From d1a07e21a9e92e374ebd40da2c39ff223a9138e1 Mon Sep 17 00:00:00 2001
From: Berk Hess <hess@kth.se>
Date: Thu, 25 Feb 2016 20:27:36 +0100
Subject: [PATCH] Remove epsfac from GPU kernel inner-loops

Multiplying the i-charge instead of the j-charge with epsfac in
the GPU kernels removes a flop form the inner-loop.
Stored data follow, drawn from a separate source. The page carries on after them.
(** On the way to the directory there is nothing else. *)
Lemma seen_on_path p n names po' i : root = p ++ n :: names → node_path t po' p →
  i ∈ seen_in vs po' ↔ node_path t (Some i) (p ++ [n]).
Proof using All.
  intros Hr Hp.
  assert (p ++ [n] ∈ prefixes [] root) as Hpre.
  { apply prefixes_spec. exists (p ++ [n]), names. rewrite Hr, <- app_assoc. split_and!; [done| |done]. by destruct p. }
  split.
  - intros Hi. destruct (seen_child _ _ _ Hp Hi) as (n' & o & Hin & Hq & _). apply elem_of_app in Hin as [Hin|Hin].
    + destruct (call_before (p ++ [n'])) as (r1 & r2 & E & _ & <-); [apply list_elem_of_fmap; by eexists (_, _, _)|].
      rewrite Hr, <- app_assoc in E. apply app_inv_head in E. by injection E as -> _.
    + assert (p ++ [n'] ∈ l) as Hl by (rewrite <- Hc; apply list_elem_of_fmap; by eexists (_, _, _)).
      destruct (bf_extends _ _ _ _ Hbelow _ Hl) as (r & Hne & E). rewrite Hr in E. apply (f_equal length) in E.
      rewrite !length_app in E. destruct r; [done|]. simpl in E. lia.
  - intros Hi. rewrite <- Hc0 in Hpre. pose proof Hpre as Hg. rewrite Hc0 in Hg. apply Hpath in Hg.
    apply list_elem_of_fmap in Hpre as ([[pl q'] o] & E & Hin). simpl in E. subst q'.
    eapply called_seen; [done|apply elem_of_app; by left| |done].
    unfold goes in Hg. apply bool_decide_eq_true in Hg as ->. by eexists.
Qed.

Lemma seen_path_os n names p po' l' :
  root = p ++ names → node_path t po' p → seen_dir n vs C po' l' → os_path n p names l'.
Proof using All.
  revert n p po' l'. induction names as [|name' names IH]; intros n p po' l' Hr Hp Hseen.
  { rewrite app_nil_r in Hr. destruct n; [done|]. eapply (seen_dir_os (S n)); [by left|exact Hp|done]. }
  destruct n as [|n]; [done|]. destruct Hseen as (is_ & His & Hl').
  assert (p ++ [name'] ∈ prefixes [] root) as Hpre.
  { apply prefixes_spec. exists (p ++ [name']), names. rewrite Hr, <- app_assoc. split_and!; [done| |done]. by destruct p. }
  pose proof (Hpath _ Hpre) as Hg. rewrite <- Hc0 in Hpre.
  apply list_elem_of_fmap in Hpre as ([[pl q'] o] & E & Hin). simpl in E. subst q'.
  pose proof (sf_dir _ _ _ _ Hfacts _ _ _ (proj2 (elem_of_app _ _ _) (or_introl Hin))) as Hd. rewrite Hg in Hd.
  destruct Hd as (i & _ & Hi).
  assert (is_ = [i]) as ->.
  { apply Permutation_singleton_r. rewrite His. apply NoDup_Permutation; [apply NoDup_fst_map_to_list|apply NoDup_singleton|].
    intros j. rewrite (seen_on_path p name' names po' j Hr Hp), list_elem_of_singleton. split; [|by intros ->].
    intros Hj. by eapply node_of_path. }
  inversion Hl' as [|? it ? l1 (e & sn & He & Hit) Hl1]; subst. inversion Hl1; subst.
  pose proof (seen_item _ _ _ _ _ _ He Hi Hit) as Hitem. destruct it as [info ft].
  destruct (shape_dir _ _ Hg (it_shape _ _ Hitem)) as [l1 E]. cbn [snd] in E. subst ft.
  exists info, l1. split_and!; [done|done|]. eapply IH; [by rewrite <- app_assoc|exact Hi|].
  by apply (sa_dir _ _ _ _ _ _ Hit).
Qed.

End Seen.

(** ** What a snapshot leaves *)

Section After.
Context (root : Path) (po : option Z) (c0 c : list call) (l : list Path).
Context (vs : scan) (C : gmap Z bytes) (ks : InternalKeyIndex * St).
Hypothesis Hfacts : scan_facts (c0 ++ c) vs C ks.
Hypothesis Hc0 : paths c0 = prefixes [] root.
Hypothesis Hroot : node_path (key_tree (cur ks.1)) po root.
Hypothesis Hpath : ∀ q, q ∈ prefixes [] root → goes q = true.

Lemma scan_tables : ∃ V, Store_ok V C ks ∧ saw V vs.
Proof using Type*. by eapply scanned_ok, (sf_scan _ _ _ _ Hfacts). Qed.

Lemma facts_named : named vs.
Proof using Hfacts.
  intros i e sn Hi. destruct (sf_seen _ _ _ _ Hfacts _ _ _ Hi) as (pl & q & Hin & He & _).
  destruct (sf_place _ _ _ _ Hfacts _ _ _ Hin) as (p & n & -> & Hn & _). destruct He as [now data _].
  cbn. rewrite last_snoc. cbn. unfold Models.FileName_from_os_string.
  destruct (from_utf8 n) eqn:E; cbn; apply bool_decide_eq_false; [|done].
  unfold from_utf8 in E. by destruct (valid_utf8 n); simplify_eq.
Qed.

Lemma facts_known : known_or_plain vs C ks.1.
Proof using Type*.
  intros i e d c' Hi. destruct (sf_seen _ _ _ _ Hfacts _ _ _ Hi) as (pl & q & Hin & He & Hq & -> & Hsn).
  destruct (content q) as [b|] eqn:Ec; [left; by eexists|right].
  destruct Hsn as [-> (k & m & Hk & Htop & Hm & Hmod)]. pose proof (Hhonest _ _ _ _ Hk Htop Hm Hmod) as Hsays.
  unfold row_says in Hsays. rewrite Ec in Hsays. destruct Hsays as [Hh _].
  destruct scan_tables as (V & (Hs & _) & Hsaw). destruct (saw_row _ _ Hsaw _ _ _ Hi) as (_ & _ & d' & Hd' & Hrow).
  exists d'. split; [by destruct (sc_node _ _ Hs _ _ _ Hd') as (_ & ? & _)|].
  destruct Hrow as [->|[Hread _]]; [done|]. rewrite Ec in Hread. by inversion Hread.
Qed.

Lemma facts_cast : cast_id po.
Proof using Type*.
  destruct scan_tables as (V & (Hs & _) & _). unfold cast_id. destruct po as [k|]; [|done]. simpl. f_equal.
  eapply (as_u64_id_node _ k (ok_tree _ (sc_tables _ _ Hs))). by eapply node_path_in.
Qed.

(** The nodes of earlier scans lie on the way to the directory or below it. *)
Definition only_here (root : Path) : Prop :=
  ∀ k p, node_path t0 (Some k) p → p `prefix_of` root ∨ root `prefix_of` p.

Lemma on_path_seen k p : node_path (key_tree (cur ks.1)) (Some k) p → p `prefix_of` root → is_Some (vs !! k).
Proof using Type*.
  intros Hk [r Hr]. assert (p ∈ prefixes [] root) as Hp.
  { apply prefixes_spec. exists p, r. split_and!; [done| |done]. intros ->. by apply node_path_nil in Hk. }
  pose proof (Hpath _ Hp) as Hg. unfold goes in Hg. apply bool_decide_eq_true in Hg.
  rewrite <- Hc0 in Hp. apply list_elem_of_fmap in Hp as ([[pl q] o] & E & Hin). simpl in E. subst q.
  destruct (sf_entered _ _ _ _ Hfacts _ _ _ (proj2 (elem_of_app _ _ _) (or_introl Hin)) ltac:(by rewrite Hg))
    as (i & e & sn & Hi & _ & Hip).
  destruct scan_tables as (V & (Hs & _) & _).
  pose proof (node_path_inj _ _ _ _ (ok_unique _ (sc_tables _ _ Hs)) Hk Hip) as [= ->]. by eexists.
Qed.

Lemma facts_outside : only_here root → outside_seen vs po ks.1.
Proof using Type*.
  intros Hhere k Hk Hvs. destruct (sf_rest _ _ _ _ Hfacts _ Hvs) as (Ht & _). rewrite Ht in Hk.
  destruct (node_path_total t0 k) as [p Hp]; [apply t0_tables|done|].
  pose proof (node_path_mono _ _ _ _ (sf_old _ _ _ _ Hfacts) Hp) as Hp'.
  assert (∀ p', node_path (key_tree (cur ks.1)) (Some k) p' → ¬ p' `prefix_of` root) as Hno.
  { intros p' Hk' Hpre. destruct (on_path_seen _ _ Hk' Hpre) as [? E]. congruence. }
  destruct (Hhere _ _ Hp) as [Hpre|[r ->]]; [by destruct (Hno p)|].
  destruct (node_path_under _ _ _ _ Hp') as (po' & Hpo' & _ & Hu).
  destruct r as [|n r]; [rewrite app_nil_r in Hp'; by destruct (Hno root)|].
  destruct (Hu ltac:(done)) as (k' & [= <-] & Hk'). destruct scan_tables as (V & (Hs & _) & _).
  by rewrite (node_path_inj _ _ _ _ (ok_unique _ (sc_tables _ _ Hs)) Hroot Hpo').
Qed.

End After.

(** A snapshot of a directory that stands still, seen from the key store: a scan of it, and its
    commit; what it has seen is what the directory shows. *)
Lemma snapshot_scan dir root l sched (w w' : World) :
  still (os w) → processes w = ks0 → scannable dir root l → only_here root →
  snapshot_dir (R := R) self fuel sched dir w = (Ok (), w') →
  ∃ vs C ks1 po, scanned (R := R) C0 ks0 vs C ks1 ∧ cast_id po ∧ named vs ∧ known_or_plain vs C ks1.1 ∧
    outside_seen vs po ks1.1 ∧
    handle fuel (CommitReservedNodes (R := R) (Some po)) ks1 = (Ok ReplyOk, processes w') ∧
    ∀ n l', seen_dir n vs C None l' → os_path n [] root l'.
Proof using All.
  intros Ho Hp Hsn Hhere Hrun.
  destruct (snapshot_run dir root l sched w w' Ho Hp Hsn Hrun)
    as (c0 & c & w1 & po & Hc0 & Hc & Hord & Hbf & [[_ (vs & C & Hf)] Hr Hb Hnd] & Hcommit).
  pose proof (sn_path _ _ _ Hsn) as Hpath. exists vs, C, (processes w1), po.
  split_and!; [apply Hf|by eapply facts_cast|by eapply facts_named|by eapply facts_known|by eapply facts_outside|done|].
  intros n l'. by apply (seen_path_os root po c0 c l vs C (processes w1) Hf Hc0 Hc Hord Hbf Hr Hpath);
    [|constructor].
Qed.

End View.
(** What is registered is checked out. *)
Lemma registered_restored hist g0 name i top l n h h' (fs : Fs) out :
  registered g0 name i top (store_registry (h_store h)) → stored_dir (S n) (h_store h, hist) top l →
  store_ready hist (h_store h) → flushed (h_store h) → collision_free (st_keys (h_store h)) hist →
  open_family name h = (Ok (), h') → restorable takes out l → fs_ok fs → out_ready (view fs) out →
  ∃ N h3 fs', (∀ fuel, N ≤ fuel → checkout_in_dir fuel name out (h, fs) = (Ok (), (h3, fs'))) ∧
    fs_ok fs' ∧ restored l out (view fs) (view fs').
Proof.
  intros (r & [Hlat _] & Hh & Hhr & _) Hst Hs Hz Hc Hopen Hres Hfs Hout.
  assert (tree.HashRef_wf top) as Hwf by by destruct Hst as (? & ? & ?%denotes_wf & _).
  pose proof (keeps_run _ _ _ _ _ (open_family_bare name) Hopen) as Eb. cbv beta in Eb.
  destruct (store_core_ready hist (h_store h) (h_store h') (f_equal fst Eb) Hs) as [Hs' Hsame].
  assert (kept_since hist (h_store h) (h_store h')) as Hk.
  { apply (kept_core hist _ (h_store h)); [exact (f_equal fst Eb)|by apply kept_refl]. }
  assert (flushed (h_store h')) as Hz' by (unfold flushed; by rewrite (same_blob _ _ Hsame)).
  destruct (checkout_ends (S n) out l (tree.norm top) (h_store h', hist) fs)
    as (N & out' & [[s3 hist3] fs'] & Hends & Hleaves);
    [|by eapply stored_dir_later; [apply kept_later|apply stored_dir_norm]|done..|].
  { split; [done|]. split; [done|]. cbn [fst snd]. by rewrite (ks_keys _ _ _ Hk). }
  destruct Hleaves as (-> & _ & _ & Hfs' & Hres'). cbn [fst snd] in *.
  exists N, (lset store_lens s3 h'), fs'. split_and!; [|done|exact Hres']. intros fuel Hf.
  assert (checkout_dir_ref fuel out (tree.norm top) (h_store h', fs) = (Ok out, (s3, fs'))) as Hrun.
  { pose proof (checkout_tracks fst fuel out (tree.norm top) ((h_store h', hist), fs)) as Htr.
    rewrite (Hends fuel Hf) in Htr. exact Htr. }
  unfold checkout_in_dir.
  assert (Snapshot.latest name (index (hi (h_store h))) =
    (Ok (Some (info_of_row i r, tree.hash top, Some (tree.norm top))), index (hi (h_store h)))) as Hl.
  { rewrite (latest_run _ _ _ _ Hlat). unfold Db.found, href_of_row. rewrite Hh, Hhr. cbn [expect mbind res_bind].
    by rewrite tree.href_from_bytes_as_bytes by done. }
  rewrite (bind_Ok _ _ _ _ _ (zoom_read fst_lens _ (h, fs) _ (snapshots_read _ h _ Hl))).
  rewrite (bind_Ok _ _ (h, fs) () (h', fs)) by (unfold zoom, unwrapM; cbn [lget fst_lens fst]; by rewrite Hopen).
  rewrite (bind_Ok _ _ (h', fs) out (lset store_and_disk (s3, fs') (h', fs))); [done|].
  by apply zoom_Ok.
Qed.
Lemma inodes_keep_populate order : inodes_keep (λ _, True) (populate_from_snapshot_list order) (λ _ _, True).
Proof.
  unfold populate_from_snapshot_list.
  eapply inodes_keep_bind; [by apply inodes_keep_add|]. intros root. cbn beta.
  eapply inodes_keep_bind; [apply inodes_keep_hat|]. intros l.
  eapply inodes_keep_weaken; [apply (inodes_keep_for_each (known (Some root)))|by intros ? []|done].
  intros name. case_decide; [by apply inodes_keep_same|].
  eapply inodes_keep_bind; [by apply inodes_keep_add; [apply stable_known|]|]. intros fam. cbn beta.
  eapply inodes_keep_weaken; [apply (inodes_keep_add_all (λ m, known (Some root) m ∧ known (Some fam) m) fam
    (λ s, snapshot_file fam s))|done|by intros ? ? []].
  - intros m m' Hm [? ?]. split; by eapply (stable_known (Some _)).
  - by intros m [].
  - intros x file. unfold snapshot_file. destruct (tree.from_bytes <$> st_hash_ref x) as [[]|]; try done.
    by intros [= <-].
Qed.

(** C30: Whatever the library asks of the file system, and however it is answered, the inodes are
    a tree: numbered from one on, each the number in its attributes, every parent before its
    children, and the children of an inode listed once each, in the order of their numbers. An
    inode that was handed out stays what it is. *)
Theorem inodes_stay_a_tree order h f0 fuel reqs r f :
  new order h = Ok f0 → for_each (serve_ fuel) reqs f0 = (r, f) → fits f →
  tree_ok f0 ∧ tree_ok f ∧ inodes f0 ⊆ inodes f.
Proof.
  unfold new. intros Hnew Hrun Hf.
  destruct (populate_from_snapshot_list order (mkFuse h ∅ ∅ ∅)) as [[u|e| |] f1] eqn:E; simplify_eq/=.
  destruct (inodes_keep_for_each (λ _, True) (serve_ fuel) reqs (inodes_keep_request fuel) _ _ _ Hrun) as [Hg Hok].
  destruct (inodes_keep_populate order _ _ _ E) as [_ Hpop].
  destruct Hpop as (Ht & _ & _); [unfold fits in *; lia| |done|].
  { split; cbn [inodes parents].
    - intros i. rewrite lookup_empty, map_size_empty. split; [by intros []|lia].
    - intros i file. by rewrite lookup_empty.
    - intros p c (file & Hc & _). cbn [inodes] in Hc. by rewrite lookup_empty in Hc.
    - intros p c. unfold child_of. cbn [inodes]. rewrite lookup_empty. simpl. split; [by intros ?%elem_of_nil|].
      intros (file & Hc & _). by rewrite lookup_empty in Hc.
    - intros p l. by rewrite lookup_empty. }
  destruct (Hok Hf Ht I) as (? & ? & _). done.
Qed.

(** *** Open files *)

Definition file_top f (i : INode) (href : tree.HashRef) : Prop :=
  ∃ file, inodes f !! i = Some file ∧ file_type file = FileTop href.

Definition opened (h : Hat B) (href : tree.HashRef) : OpenFile :=
  detach (FileReader_new (h_store h) href).

Lemma open_run f i href : file_top f i href →
  let fh := base.size (open_files f) + 1 in
  open i f = (Ok (Some fh), mkFuse (hat f) (inodes f) (parents f) (<[fh := opened (hat f) href]> (open_files f))).
Proof.
  intros (file & Hi & Ht). unfold open. rewrite bind_get, Hi. cbn [fmap option_fmap option_map].
  by rewrite Ht.
Qed.

(** Handles are numbered from one on, without a gap. *)
Definition dense (m : gmap nat OpenFile) : Prop := ∀ fh, is_Some (m !! fh) ↔ 1 ≤ fh ≤ base.size m.

Lemma dense_open m r : dense m → m !! (base.size m + 1) = None ∧ dense (<[base.size m + 1 := r]> m).
Proof.
  unfold dense. intros Hm. assert (m !! (base.size m + 1) = None) as Hnew by (apply eq_None_not_Some; rewrite Hm; lia).
  split; [done|]. intros fh. rewrite map_size_insert_None by done.
  destruct (decide (fh = base.size m + 1)) as [->|Hne].
  - rewrite lookup_insert_eq. split; [lia|by eexists].
  - rewrite lookup_insert_ne, Hm by done. lia.
Qed.

(** C34: An open file gets a handle of its own as long as no other has been released; but the
    handle is the number of open files plus one: after the first of several open files is
    released, the next file that is opened gets the handle of the last one, whose reader it
    replaces. *)
Theorem handle_reused f i href fh :
  file_top f i href → dense (open_files f) → 1 ≤ fh < base.size (open_files f) →
  (∃ f', open i f = (Ok (Some (base.size (open_files f) + 1)), f') ∧
    open_files f !! (base.size (open_files f) + 1) = None ∧ dense (open_files f')) ∧
  ∃ r f', open_files f !! base.size (open_files f) = Some r ∧
    (release fh ;; open i) f = (Ok (Some (base.size (open_files f))), f') ∧
    open_files f' !! base.size (open_files f) = Some (opened (hat f) href).
Proof.
  intros Hi Hd Hfh. split.
  - eexists. rewrite (open_run f i href Hi). split; [done|]. by apply dense_open.
  - assert (is_Some (open_files f !! base.size (open_files f))) as [r Hr] by (apply Hd; lia).
    set (f1 := mkFuse (hat f) (inodes f) (parents f) (base.delete fh (open_files f))).
    assert (base.size (open_files f1) + 1 = base.size (open_files f)) as Hsz.
    { assert (is_Some (open_files f !! fh)) as [r' Hr'] by (apply Hd; lia).
      unfold f1. cbn [open_files]. rewrite map_size_delete_Some by by eexists. lia. }
    exists r. eexists. split; [done|]. rewrite (bind_Ok (release fh) (λ _, open i) f () f1) by done.
    rewrite (open_run f1 i href) by done. rewrite Hsz. split; [done|].
    cbn [open_files]. apply lookup_insert_eq.
Qed.

(** *** Reading a directory *)

(** A buffer without bound. *)
#[export] Instance all_entries : ReplyDirectory (list (INode * Z * Type_ * bytes)) :=
  λ i o t n l, (Ok false, l ++ [(i, o, t, n)]).

(** A buffer of so many bytes: an entry takes those of its name and twenty-four, rounded up. *)
Definition entry_bytes (name : bytes) : nat := ((length name + 24 + 7) / 8) * 8.

#[export] Instance bounded : ReplyDirectory (nat * list (INode * Z * Type_ * bytes)) :=
  λ i o t n d,
    if decide (entry_bytes n ≤ d.1) then (Ok false, (d.1 - entry_bytes n, d.2 ++ [(i, o, t, n)]))
    else (Ok true, d).

Definition with_offset (k : nat) (e : INode * Type_ * bytes) : INode * Z * Type_ * bytes :=
  (e.1.1, k + 1, e.1.2, e.2)%Z.

Lemma for_each_same {W X} (g1 g2 : X → M W unit) l w :
  (∀ x w, g1 x w = g2 x w) → for_each g1 l w = for_each g2 l w.
Proof.
  intros Hg. revert w. induction l as [|x l IH]; intros w; [done|]. cbn [for_each].
  unfold mbind, M_bind. rewrite Hg. by destruct (g2 x w) as [[] ?].
Qed.

Lemma readdir_run {D} `{!ReplyDirectory D} fuel i off f f' (d : D) es :
  dir_entries fuel i f = (Ok es, f') → (0 ≤ off < 2 ^ 64)%Z →
  readdir fuel i off (f, d) = zoom snd_lens
    (for_each (λ '(k, (i, t, name)), reply_add i (as_i64 (usize_as_u64 k) + 1) t name ;; mret ())
      (drop (Z.to_nat off) (imap (λ k e, (k, e)) es))) (f', d).
Proof.
  intros E Ho. unfold readdir. rewrite (bind_zoom fst_lens _ _ (f, d) es f' E).
  cbn [lset fst_lens snd]. unfold u64_as_usize. rewrite as_u64_id by done.
  rewrite <- (zoom_for_each snd_lens). apply for_each_same. intros [k [[j t] n]] [f1 d1].
  unfold mbind, M_bind, zoom. cbn. by destruct (reply_add _ _ _ _ _) as [[] ?].
Qed.

Lemma imap_offsets (l : list (INode * Type_ * bytes)) (n : nat) (acc : list (INode * Z * Type_ * bytes)) :
  (Z.of_nat n + length l < 2 ^ 63)%Z →
  for_each (λ '(k, (i, t, name)), reply_add i (as_i64 (usize_as_u64 k) + 1) t name ;; mret ())
    (imap (λ k e, (n + k, e)) l) acc = (Ok (), acc ++ imap (λ k e, with_offset (n + k) e) l).
Proof.
  revert n acc. induction l as [|[[i t] name] l IH]; intros n acc Hn; cbn [imap for_each].
  { by rewrite app_nil_r. }
  cbn [length] in Hn. rewrite Nat.add_0_r.
  rewrite (bind_Ok _ _ _ () (acc ++ [with_offset n (i, t, name)])).
  2: { cbn. unfold with_offset, usize_as_u64. rewrite as_i64_id by lia. done. }
  rewrite <- (imap_ext (λ k e, (S n + k, e))) by (intros; cbn; f_equal; lia).
  rewrite IH by lia. rewrite <- app_assoc. cbn. do 3 f_equal.
  apply imap_ext. intros. cbn. f_equal. lia.
Qed.

Lemma drop_imap {X Y} (g : nat → X → Y) l n : drop n (imap g l) = imap (λ k, g (n + k)) (drop n l).
Proof.
  revert g l. induction n as [|n IH]; intros g l; [by rewrite !drop_0|].
  destruct l as [|x l]; [done|]. cbn. by rewrite IH.
Qed.
(** * Atlanta Municipal Court client: a shallow embedding of
      [atlanta_court/client.py] and the properties of its search,
      token-bootstrap and case-detail extraction pipeline.

    The embedding follows the Python source method by method.  What the
    source takes from outside the repository is kept outside here too:
    - the HTML parser ([BeautifulSoup(text, 'html.parser')]) is a
      parameter that maps a response body to a document tree; the tree
      has tags and strings, a string has the class the parser gave it
      (plain, or a comment, a script, a stylesheet, ...), and [find],
      [find_all], [get], [get_text] and [.string] are written out for
      the forms the client uses;
    - the network ([requests.Session.get/post]) is a parameter that maps
      a request, the cookie jar and the state of the world outside to a
      response (or an exception), a new jar and a new world state;
    - [urllib.parse.urljoin] and the clock behind [datetime.now()] are
      parameters.
    Python [str] values are modelled as strings of code points below 256.
    Subscripts ([l[i]]) are fallible here as they are in Python: they
    return [IndexError] out of range, and the functions that use them
    live in an error monad.  A dictionary is a [gmap] with string keys:
    assignment is insertion, [update] is a union that prefers the
    argument. *)

From Stdlib Require Import Ascii String List Bool Arith Lia DecimalString.
From stdpp Require Import base option list gmap strings.

(* ================================================================== *)
(** * Python string methods used by the client *)
(* ================================================================== *)

Module PyStr.

Definition code (c : ascii) : nat := nat_of_ascii c.

Definition between (lo hi : nat) (c : ascii) : bool :=
  (lo <=? code c)%nat && (code c <=? hi)%nat.

(** [str.isspace] on the code points below 256. *)
Definition isspace (c : ascii) : bool :=
  between 9 13 c || between 28 32 c
  || (code c =? 133)%nat || (code c =? 160)%nat.

(** [\d] of the [re] module on the code points below 256. *)
Definition isdigit (c : ascii) : bool := between 48 57 c.

(** The character class [[A-Z]]. *)
Definition isupper_az (c : ascii) : bool := between 65 90 c.

Definition lower_char (c : ascii) : ascii :=
  if between 65 90 c
     || (between 192 222 c && negb (code c =? 215)%nat)
  then ascii_of_nat (code c + 32) else c.

(** [s.lower()] *)
Fixpoint lower (s : string) : string :=
  match s with
  | EmptyString => EmptyString
  | String c s' => String (lower_char c) (lower s')
  end.

Fixpoint lstrip_by (p : ascii -> bool) (s : string) : string :=
  match s with
  | EmptyString => EmptyString
  | String c s' => if p c then lstrip_by p s' else s
  end.

Definition rstrip_by (p : ascii -> bool) (s : string) : string :=
  String.rev (lstrip_by p (String.rev s)).

(** [s.strip()] *)
Definition strip (s : string) : string :=
  rstrip_by isspace (lstrip_by isspace s).

(** [s.rstrip(':')] *)
Definition rstrip_colon (s : string) : string :=
  rstrip_by (fun c => Ascii.eqb c ":") s.

(** [s.startswith(p)] *)
Fixpoint startswith (p s : string) : bool :=
  match p, s with
  | EmptyString, _ => true
  | String a p', String b s' => Ascii.eqb a b && startswith p' s'
  | String _ _, EmptyString => false
  end.

(** The rest of [s] after the prefix [p], when [s] starts with [p]. *)
Fixpoint strip_prefix (p s : string) : option string :=
  match p, s with
  | EmptyString, _ => Some s
  | String a p', String b s' =>
      if Ascii.eqb a b then strip_prefix p' s' else None
  | String _ _, EmptyString => None
  end.

(** [sub in s] *)
Fixpoint contains (sub s : string) : bool :=
  startswith sub s
  || match s with
     | EmptyString => false
     | String _ s' => contains sub s'
     end.

(** [sep.join(l)] *)
Fixpoint join (sep : string) (l : list string) : string :=
  match l with
  | [] => EmptyString
  | [x] => x
  | x :: l' => x +:+ sep +:+ join sep l'
  end.

(** [s.split(sep)] for a one-character separator: the pieces between
    the separators, in order; never the empty list. *)
Fixpoint split (sep : ascii) (s : string) : list string :=
  match s with
  | EmptyString => [EmptyString]
  | String c s' =>
      if Ascii.eqb c sep then EmptyString :: split sep s'
      else match split sep s' with
           | p :: ps => String c p :: ps
           | [] => [String c EmptyString]
           end
  end.

(** [s.replace(old, new)] for a non-empty [old]: the occurrences of
    [old] are found left to right without overlap.  [skip] counts the
    characters of a matched occurrence still to be passed over. *)
Fixpoint replace_go (old new : string) (skip : nat) (s : string) : string :=
  match s with
  | EmptyString => EmptyString
  | String c s' =>
      match skip with
      | S k => replace_go old new k s'
      | O =>
          if startswith old s
          then new +:+ replace_go old new (String.length old - 1) s'
          else String c (replace_go old new 0 s')
      end
  end.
On Maxwell with
CUDA the gain is 2-3% in the force kernels and 3-4% in the energy
kernels (which is more than a flop, probably a register less is used).
There is a single additional division in the energy kernel, but the
gain more than compensates for this.

Change-Id: I6924b32f3f61d3b7bbe532f95361b7fefb577609
---
 src/gromacs/mdlib/nbnxn_cuda/nbnxn_cuda_kernel.cuh   | 20 ++++++++++++--------
 src/gromacs/mdlib/nbnxn_ocl/nbnxn_ocl_kernel_amd.clh | 19 +++++++++++--------
 .../mdlib/nbnxn_ocl/nbnxn_ocl_kernel_nowarp.clh      | 19 +++++++++++--------
 .../mdlib/nbnxn_ocl/nbnxn_ocl_kernel_nvidia.clh      | 19 +++++++++++--------
 4 files changed, 45 insertions(+), 32 deletions(-)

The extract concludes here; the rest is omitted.